WHAT YOU SHOULD DO => Once you reach the line containing "- rewrite (index_Some", write out that line and every remaining line of the records exactly.

Start of DATASET EXTRACT

(** What the loop finds: the backend of the first load that was true. *)
Lemma next_loop_spec lb loads n start i left :
  length (lb_healthy lb) = length (lb_backends lb) → n = Z.of_nat (length (lb_backends lb)) → (0 < n)%Z →
  (0 ≤ start)%Z → (start + Z.of_nat (i + left) < 2 ^ 63)%Z →
  ∃ r, next_loop lb loads n start i left = Ret r ∧
  let at_ j := ((start + Z.of_nat j) mod n)%Z in
  match r with
  | Some b => ∃ j, i ≤ j < i + left ∧ loads j (at_ j) = true ∧ lb_backends lb !! Z.to_nat (at_ j) = Some b
                ∧ ∀ j', i ≤ j' < j → loads j' (at_ j') = false
  | None => ∀ j, i ≤ j < i + left → loads j (at_ j) = false
  end.
Proof.
  intros Hlen -> Hn Hs. revert i. induction left as [|left IH]; intros i Hb; simpl.
  { exists None. split; [done|]. intros j Hj. lia. }
  unfold int_add. rewrite to_int_small by lia.
  set (n := Z.of_nat (length (lb_backends lb))) in *.
  assert (Z.rem (start + Z.of_nat i) n = (start + Z.of_nat i) mod n)%Z as -> by (apply Z.rem_mod_nonneg; lia).
  pose proof (Z.mod_pos_bound (start + Z.of_nat i) n ltac:(lia)) as Hm.
  set (idx := ((start + Z.of_nat i) mod n)%Z) in *.
  destruct (lookup_lt_is_Some_2 (lb_healthy lb) (Z.to_nat idx)) as [f Hf]; [unfold n in Hm; lia|].
  destruct (lookup_lt_is_Some_2 (lb_backends lb) (Z.to_nat idx)) as [b Hbk]; [unfold n in Hm; lia|].
  rewrite (index_Some _ _ _ (proj1 Hm) Hf). simpl. destruct (loads i idx) eqn:Hl.
  - rewrite (index_Some _ _ _ (proj1 Hm) Hbk). exists (Some b). split; [done|]. exists i.
    split_and!; try done; lia.
  - destruct (IH (S i)) as (r & Hr & Hspec); [lia|]. exists r. split; [exact Hr|].
    assert (∀ j, i ≤ j → j ≠ i → S i ≤ j) as Hge by lia. destruct r as [b'|].
    + destruct Hspec as (j & Hj & Hlj & Hbj & Hbefore). exists j. split_and!; try done; try lia.
      intros j' Hj'. destruct (decide (j' = i)) as [->|]; [done|]. apply Hbefore. lia.
    + intros j Hj. destruct (decide (j = i)) as [->|]; [done|]. apply Hspec. lia.
Qed.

End of DATASET EXTRACT

ANSWER FOR THIS EXERCISE =>
  - rewrite (index_Some _ _ _ (proj1 Hm) Hbk). exists (Some b). split; [done|]. exists i.
    split_and!; try done; lia.
  - destruct (IH (S i)) as (r & Hr & Hspec); [lia|]. exists r. split; [exact Hr|].
    assert (∀ j, i ≤ j → j ≠ i → S i ≤ j) as Hge by lia. destruct r as [b'|].
    + destruct Hspec as (j & Hj & Hlj & Hbj & Hbefore). exists j. split_and!; try done; try lia.
      intros j' Hj'. destruct (decide (j' = i)) as [->|]; [done|]. apply Hbefore. lia.
    + intros j Hj. destruct (decide (j = i)) as [->|]; [done|]. apply Hspec. lia.
Qed.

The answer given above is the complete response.